### Records shown ###
(* ===== verification/RenderFacts.v ===== *)
(** * Theorems on the rendering of the objects

    How a part of a template reaches the output, and templates that read values
    nobody sets. *)

From Stdlib Require Import Ascii.
From S2P Require Import Prelude GoLib Effects KubeApi ConfigTypes Calls.
From S2P Require Import ConfigurationController NodeController TextTemplate TemplateText.
From S2P Require Import TemplatesRBAC TemplatesDeployments TemplatesDaemonSets TemplatesServices.
From S2P Require Import Render TemplateCheck RenderValues.
Local Open Scope kube_scope.
Local Open Scope string_scope.

(** ** Parts of an output *)

Section parts.
Context `{KL : KubeLib, RL : !RenderLib, RW : !RenderLaws}.
Let fm := with_builtins render_functions.

(** The text of a template, parsed, and its node at a position. *)
Definition template_node (t : string) (k : nat) : option node :=
  match Parse (function_names render_functions) t with
  | Ok l => nth_error l k
  | Err _ => None
  end.

Lemma walk_all_app l1 l2 dot vs vs' out :
  walk_all (walk fm) (l1 ++ l2)%list dot vs = Ok (vs', out) ->
  exists vs1 o1 o2, walk_all (walk fm) l1 dot vs = Ok (vs1, o1) /\
    walk_all (walk fm) l2 dot vs1 = Ok (vs', o2) /\ out = o1 +:+ o2.
Proof.
  revert vs out. induction l1 as [|n l1 IH]; intros vs out; cbn [app walk_all].
  - intros H. by exists vs, "", out.
  - destruct (walk fm n dot vs) as [e|[vs1 o1]]; cbn [res_bind fst snd]; [done|].
    destruct (walk_all _ (l1 ++ l2)%list dot vs1) as [e|[vs2 o2]] eqn:Hw; cbn [res_bind fst snd]; [done|].
    intros [= -> <-]. destruct (IH _ _ Hw) as (vs3 & o3 & o4 & -> & H2 & ->). cbn [res_bind fst snd].
    exists vs3, (o1 +:+ o3), o4. by rewrite append_assoc.
Qed.

(** A text and the action after it are found in the output. *)
Lemma rendered_part t k a n v vals out :
  renderTemplate t vals = Done (Ok out) ->
  template_node t k = Some (NText a) -> template_node t (S k) = Some n ->
  (forall vs, exists vs', walk fm n (Some (VMap vals)) vs = Ok (vs', v)) ->
  exists before after, out = before +:+ a +:+ v +:+ after.
Proof.
  unfold renderTemplate, template_node, Execute.
  destruct (Parse _ t) as [e|nodes]; [done|]. intros Hout Ha Hn Hv.
  apply nth_error_split in Ha as (l1 & l2 & -> & <-).
  rewrite nth_error_app2 in Hn by lia.
  replace (S (length l1) - length l1) with 1 in Hn by lia. cbn in Hn.
  destruct l2 as [|n' l2]; [done|]. injection Hn as ->.
  destruct (walk_all _ _ _ _) as [e|[vs' o]] eqn:Hw; cbn in Hout; [done|]. injection Hout as <-.
  apply walk_all_app in Hw as (vs1 & o1 & o2 & _ & Hw & ->). cbn [walk_all walk res_bind fst snd] in Hw.
  destruct (Hv vs1) as [vs2 Hn]. rewrite Hn in Hw. cbn [res_bind fst snd] in Hw.
  destruct (walk_all _ l2 _ _) as [e|[vs3 o3]]; cbn [res_bind fst snd] in Hw; [done|].
  injection Hw as _ <-. by exists o1, o3.
Qed.

(** An action that reads a chain of fields. *)
Lemma walk_field path data vs v :
  evalFieldChain false data path = Ok v ->
  walk fm (NAction (mkPipe NoDecl [[EField path]])) data vs = Ok (vs, print_rvalue (dig v)).
Proof. intros H. cbn. by rewrite H. Qed.

Definition is_string (s : string) (x : rvalue) : bool :=
  match x with Some (VString y) => String.eqb y s | _ => false end.

(** A conditional on a string field, which may be missing. *)
Lemma walk_if_eq path s x thn els data vs :
  evalFieldChain false data path = Ok x -> (x = None \/ exists y, x = Some (VString y)) ->
  walk fm (NIf (mkPipe NoDecl [[EIdent "eq"; EField path; EStr s]]) thn els) data vs =
  res_bind (walk_all (walk fm)
              (if is_string s x then thn else els) data vs)
    (fun r => Ok (popTo (length vs) r.1, r.2)).
Proof.
  intros Hx Hs. cbn [walk evalPipe p_cmds pipeline evalCommand map evalArg]. rewrite Hx.
  assert (Heq : f_eq [AVal x; AVal (Some (VString s))] = Ok (Some (VBool (is_string s x)))).
  { destruct Hs as [->|[y ->]]; [done|]. unfold f_eq. cbn [map arg_value dig eq_any].
    rewrite eq_values_strings. cbn [res_bind is_string]. by destruct (String.eqb y s). }
  unfold evalCall. cbn -[f_eq walk_all walk res_bind]. cbn [res_bind]. rewrite Heq. reflexivity.
Qed.

Lemma popTo_refl (vs : list (string * rvalue)) : popTo (length vs) vs = vs.
Proof. unfold popTo. by rewrite Nat.sub_diag. Qed.

Lemma values_chain V rest path :
  evalFieldChain false (Some (VMap (("Values", VMap V) :: rest))) ("Values" :: path) =
  evalFieldChain false (Some (VMap V)) path.
Proof. by rewrite evalFieldChain_cons. Qed.

(** The sub-map of a struct field of the spec. *)
Lemma struct_chain config caCert k l path :
  In (k, FStruct l) (ConfigurationSpec_fields (cfg_Spec config)) ->
  negb (existsb (String.eqb k) ["namespace"; "caCert"; "MASTER_NODES"]) = true ->
  evalFieldChain false (Some (VMap (value_fields config caCert))) (k :: path) =
  evalFieldChain false (Some (VMap (encode_fields l))) path.
Proof.
  intros Hin Hk. rewrite evalFieldChain_cons. cbn [evalField].
  rewrite value_field by done.
  by rewrite (encode_field _ _ (FStruct l)), encode_struct by (apply spec_names_distinct || done).
Qed.

End parts.

(** ** Values nobody sets *)

Section unset.
Context `{KL : KubeLib, RL : !RenderLib, RW : !RenderLaws}.

(** A configuration whose pointers are set, rendered for a version. *)
Definition rendered_as (config : Configuration) (version caCert t out : string) : Prop :=
  exists vals, renderValues (with_Tag config version) caCert = Done (Ok vals) /\
    renderTemplate t vals = Done (Ok out).

Lemma rendered_values config version caCert t out :
  rendered_as config version caCert t out ->
  exists ipsec,
    renderTemplate t
      [("Values", VMap (value_fields (with_Tag config version) caCert));
       ("kubeovn", VMap (include_fields (with_Tag config version) ipsec))] = Done (Ok out).
Proof.
  intros (vals & Hv & Ht).
  destruct (comp_EnableOVNIPSec (spec_Component (cfg_Spec (with_Tag config version)))) as [ipsec|]
    eqn:Hip.
  - rewrite (renderValues_eq _ caCert _ Hip) in Hv. injection Hv as <-. by exists ipsec.
  - exfalso. revert Hv. unfold renderValues, generateIncludeValues. rewrite Hip.
    unfold SetNestedField_ctx.
    by destruct (SetNestedField _ _ _) as [e|m]; [|destruct (SetNestedField m _ _)].
Qed.

(** A number that is zero is missing from its struct. *)
Lemma zero_int_missing l k z :
  names_distinct (FStruct l) = true -> In (k, FInt z) l -> z = 0%Z ->
  evalFieldChain false (Some (VMap (encode_fields l))) [k] = Ok None.
Proof. intros Hn Hin ->. cbn. by rewrite (encode_field _ _ _ Hn Hin). Qed.

(** An interval of zero is rendered as a missing value. The API accepts 0
    for the garbage collection interval (its minimum), but every tag of the
    spec has omitempty, so the value never reaches the template: the
    kube-ovn-controller deployment of such a Configuration passes the flag
    [--gc-interval=<no value>]. *)
Lemma zero_gc_interval_rendered_as_no_value config version caCert out :
  perf_GCInterval (spec_Performance (cfg_Spec config)) = 0%Z ->
  rendered_as config version caCert kube_ovn_controller_deployment out ->
  exists before after, out = before +:+ "--gc-interval=<no value>" +:+ after.
Proof.
  intros Hgc (ipsec & Hr)%rendered_values.
  destruct (rendered_part kube_ovn_controller_deployment 73 "
          - --logtostderr=false
          - --alsologtostderr=true
          - --gc-interval="
    (NAction (mkPipe NoDecl [[EField ["Values"; "performance"; "gcInterval"]]]))
    "<no value>" _ _ Hr) as (x & y & ->); [by vm_compute|by vm_compute| |].
  - intros vs. exists vs.
    rewrite (walk_field _ _ _ None); [done|].
    rewrite values_chain.
    rewrite (struct_chain _ _ _ (PerformanceSpec_fields (spec_Performance (cfg_Spec config))));
      [|cbn; tauto|done].
    apply (zero_int_missing _ _ (perf_GCInterval (spec_Performance (cfg_Spec config))));
      [by vm_compute|cbn; tauto|done].
  - exists (x +:+ "
          - --logtostderr=false
          - --alsologtostderr=true
          - "), y. by rewrite !append_assoc.
Qed.

(** The OpenFlow probe interval is never passed on. The ovs-ovn daemon set
    reads [networking.ovnRemoteOpenFlowInterval], but the JSON name of the field
    is [ovnRemoteOpenflowInterval]: whatever the Configuration, the environment
    variable OVN_REMOTE_OPENFLOW_INTERVAL of the daemon set is [<no value>]. *)
Lemma openflow_interval_never_rendered config version caCert out :
  rendered_as config version caCert ovs_ovn_daemonset out ->
  exists before after,
    out = before +:+ tpl "- name: OVN_REMOTE_OPENFLOW_INTERVAL
              value: ^<no value>" +:+ after.
Proof.
  intros (ipsec & Hr)%rendered_values.
  destruct (rendered_part ovs_ovn_daemonset 45 (tpl "^
            - name: OVN_REMOTE_OPENFLOW_INTERVAL
              value: ^")
    (NAction (mkPipe NoDecl [[EField ["Values"; "networking"; "ovnRemoteOpenFlowInterval"]]]))
    "<no value>" _ _ Hr) as (x & y & ->); [by vm_compute|by vm_compute| |].
  - intros vs. exists vs.
    rewrite (walk_field _ _ _ None); [done|].
    rewrite values_chain.
    rewrite (struct_chain _ _ _ (NetworkingSpec_fields (spec_Networking (cfg_Spec config))));
      [|cbn; tauto|done].
    cbn [evalFieldChain evalField]. rewrite assoc_encode_fields_None; [done|].
    apply (bool_decide_unpack _). by vm_compute.
  - exists (x +:+ tpl "^
            "), y. by rewrite !append_assoc.
Qed.

(** The action of that argument: the branch of the dual stack, and the others. *)
Definition dual_stack_else : list node :=
  let when stack := mkPipe NoDecl
    [[EIdent "eq"; EField ["Values"; "networking"; "netStack"]; EStr stack]] in
  let range stack := [NAction (mkPipe NoDecl [[EField ["Values"; stack; "serviceCIDR"]]])] in
  [NIf (when "ipv4") (range "ipv4") [NIf (when "ipv6") (range "ipv6") []]].
Definition dual_stack_range : node :=
  NIf (mkPipe NoDecl
         [[EIdent "eq"; EField ["Values"; "networking"; "netStack"]; EStr "dual_stack"]])
    [NAction (mkPipe NoDecl [[EField ["Values"; "dual_stack"; "serviceCIDR"]]])] dual_stack_else.

(** In dual stack the CNI daemon set reads [dual_stack.serviceCIDR], which no
    field has (the JSON name is [dualStack]). *)
Lemma dual_stack_service_range_missing config version caCert out :
  net_NetStack (spec_Networking (cfg_Spec config)) = "dual_stack" ->
  rendered_as config version caCert kube_ovn_cni_daemonset out ->
  exists before after, out = before +:+ "--service-cluster-ip-range=<no value>" +:+ after.
Proof.
  intros Hns (ipsec & Hr)%rendered_values.
  destruct (rendered_part kube_ovn_cni_daemonset 42 "
          - --encap-checksum=true
          - --service-cluster-ip-range=" dual_stack_range "<no value>" _ _ Hr) as (x & y & ->);
    [by vm_compute|by vm_compute| |].
  - intros vs. exists vs. unfold dual_stack_range.
    rewrite (walk_if_eq _ _ (Some (VString "dual_stack"))); [|..|right; by eexists].
    + cbn [is_string]. rewrite String.eqb_refl. cbn [walk_all].
      rewrite (walk_field _ _ _ None).
      * cbn [res_bind fst snd]. by rewrite popTo_refl.
      * rewrite values_chain, evalFieldChain_cons. cbn [evalField].
        rewrite value_field by done. rewrite assoc_encode_fields_None; [done|].
        apply (bool_decide_unpack _). by vm_compute.
    + rewrite values_chain.
      rewrite (struct_chain _ _ _ (NetworkingSpec_fields (spec_Networking (cfg_Spec config))));
        [|cbn; tauto|done].
      cbn [evalFieldChain evalField].
      rewrite (encode_field _ _ (FString (net_NetStack (spec_Networking (cfg_Spec config)))));
        [|apply networking_names_distinct|cbn; tauto].
      by rewrite Hns.
  - exists (x +:+ "
          - --encap-checksum=true
          - "), y. by rewrite !append_assoc.
Qed.

(** C39: three settings are lost, each in one manifest. In dual stack the daemon set
    kube-ovn-cni reads [dual_stack.serviceCIDR], but the JSON name of the field
    is [dualStack]: it passes [--service-cluster-ip-range=<no value>]. The
    daemon set ovs-ovn reads [ovnRemoteOpenFlowInterval], but the JSON name is
    [ovnRemoteOpenflowInterval]: OVN_REMOTE_OPENFLOW_INTERVAL is [<no value>],
    whatever the Configuration. And a garbage collection interval of zero,
    which the API allows, is dropped by omitempty before the rendering: the
    controller gets [--gc-interval=<no value>]. Other manifests read the first
    two under their right names: the deployment kube-ovn-controller the service
    range, the daemon set ovs-ovn-dpdk the OpenFlow interval. *)
Theorem values_lost_in_templates config version caCert out :
  (net_NetStack (spec_Networking (cfg_Spec config)) = "dual_stack" ->
   rendered_as config version caCert kube_ovn_cni_daemonset out ->
   exists before after, out = before +:+ "--service-cluster-ip-range=<no value>" +:+ after) /\
  (rendered_as config version caCert ovs_ovn_daemonset out ->
   exists before after,
     out = before +:+ tpl "- name: OVN_REMOTE_OPENFLOW_INTERVAL
              value: ^<no value>" +:+ after) /\
  (perf_GCInterval (spec_Performance (cfg_Spec config)) = 0%Z ->
   rendered_as config version caCert kube_ovn_controller_deployment out ->
   exists before after, out = before +:+ "--gc-interval=<no value>" +:+ after).
Proof.
  split_and!; [apply dual_stack_service_range_missing|apply openflow_interval_never_rendered
    |apply zero_gc_interval_rendered_as_no_value].
Qed.

End unset.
###
> **Required work**
Go through the records line by line, and copy each line that holds the string "injection".

> **Result of this task**
  destruct l2 as [|n' l2]; [done|]. injection Hn as ->.
  destruct (walk_all _ _ _ _) as [e|[vs' o]] eqn:Hw; cbn in Hout; [done|]. injection Hout as <-.
  injection Hw as _ <-. by exists o1, o3.
  - rewrite (renderValues_eq _ caCert _ Hip) in Hv. injection Hv as <-. by exists ipsec.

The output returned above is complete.